Definition stringify (m : RealtimeClientMessage) : string :=
  match m with
  | JoinRoomMessage r u => "join " +:+ r +:+ " " +:+ user_id u
  | LeaveRoomMessage u => "leave " +:+ u
  | SelectPlanetMessage p u => "select " +:+ p +:+ " " +:+ u
  | UnselectPlanetMessage p u => "unselect " +:+ p +:+ " " +:+ u
  | JoinViewerMessage p u => "join_viewer " +:+ p +:+ " " +:+ u
  | LeaveViewerMessage p u => "leave_viewer " +:+ p +:+ " " +:+ u
  | CameraUpdateMessage p _ u => "camera " +:+ p +:+ " " +:+ u
  | PresenceHeartbeatMessage u ts => "heartbeat " +:+ u +:+ " " +:+ pretty ts
  end.

#[local] Instance host : Host := {|
  msg_type := λ m, m;
  JSON_parse := parse;
  JSON_stringify := stringify;
  callback := λ h _ w, {| r_app := app w ++ [h]; r_calls := []; r_throws := Nat.odd h |};
  send_throws := λ _ _, false;
  WebSocket_throws := λ _, false;
  setItem_throws := λ _ _, false;
|}.

Definition entropy : Entropy :=
  {| randomUUID := Some "3b241101-e2bb-4255-8caf-4136c566a962"; random36 := "k3x9";
     pick_animal := 2; pick_num := 417; pick_hue := 5 |}.

Definition globals : Globals :=
  {| env_VITE_REALTIME_URL := None; location := Some ("https:", "exo.example");
     localStorage := ∅ |}.

Definition fresh : World :=
  boot {| opt_url := None; opt_roomId := None |} globals 1700000000000 [].

End Probe.

(** Worlds of the probe host. *)
Section ProbeWorlds.
#[local] Existing Instance Probe.sig.
#[local] Existing Instance Probe.host.

Definition probe_join : string := "join R1 3b241101-e2bb-4255-8caf-4136c566a962".

Definition probe_options : RealtimeClientOptions := {| opt_url := None; opt_roomId := None |}.

(** A session in progress, and the same with three subscribers to [presence]. *)
Definition probe_session : World :=
  default Probe.fresh (run [EConnect "R1" None Probe.entropy; ESockOpen 0] Probe.fresh).

Definition probe_audience : World :=
  exec (for_of [1; 2; 3]%nat (subscribe presence)) probe_session.

Definition probe_after_unsubscribe : World :=
  default probe_audience
    (run [ESockMessage 0 "type:presence"] (exec (unsubscribe presence 2%nat) probe_audience)).

(** [connect] has been called and its socket is connecting. *)
Definition probe_connecting : World :=
  exec (connect "R1" None Probe.entropy) Probe.fresh.

(** The session after [disconnect], the close of its socket and the timer
    that close armed. *)
Definition probe_after_disconnect : World :=
  default Probe.fresh
    (run [ESockOpen 0; EDisconnect; ESockClose 0; ETimeout 2] probe_connecting).

Definition probe_closed : World :=
  default Probe.fresh (run [ESockClose 0] probe_session).

Definition probe_select : RealtimeClientMessage := SelectPlanetMessage "Kepler-22b" "u1".

Definition probe_unselect : RealtimeClientMessage := UnselectPlanetMessage "Kepler-22b" "u1".

(** Two messages sent while the socket of [connect] is connecting. *)
Definition probe_queued : World :=
  default Probe.fresh (run [ESend probe_select; ESend probe_unselect] probe_connecting).

(** The session with the listeners 4, 7 and 9 registered for errors, in that
    order. *)
Definition probe_listening : World :=
  exec (on failed 9%nat) (exec (on failed 7%nat) (exec (on failed 4%nat) probe_session)).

◇ ◇ ◇

-- Exercise details --
Exactly as written, please reproduce the lines from the first line of the data to the line containing "CameraUpdateMessage p _", inclusive, and nothing else.

-- Written response --
Definition stringify (m : RealtimeClientMessage) : string :=
  match m with
  | JoinRoomMessage r u => "join " +:+ r +:+ " " +:+ user_id u
  | LeaveRoomMessage u => "leave " +:+ u
  | SelectPlanetMessage p u => "select " +:+ p +:+ " " +:+ u
  | UnselectPlanetMessage p u => "unselect " +:+ p +:+ " " +:+ u
  | JoinViewerMessage p u => "join_viewer " +:+ p +:+ " " +:+ u
  | LeaveViewerMessage p u => "leave_viewer " +:+ p +:+ " " +:+ u
  | CameraUpdateMessage p _ u => "camera " +:+ p +:+ " " +:+ u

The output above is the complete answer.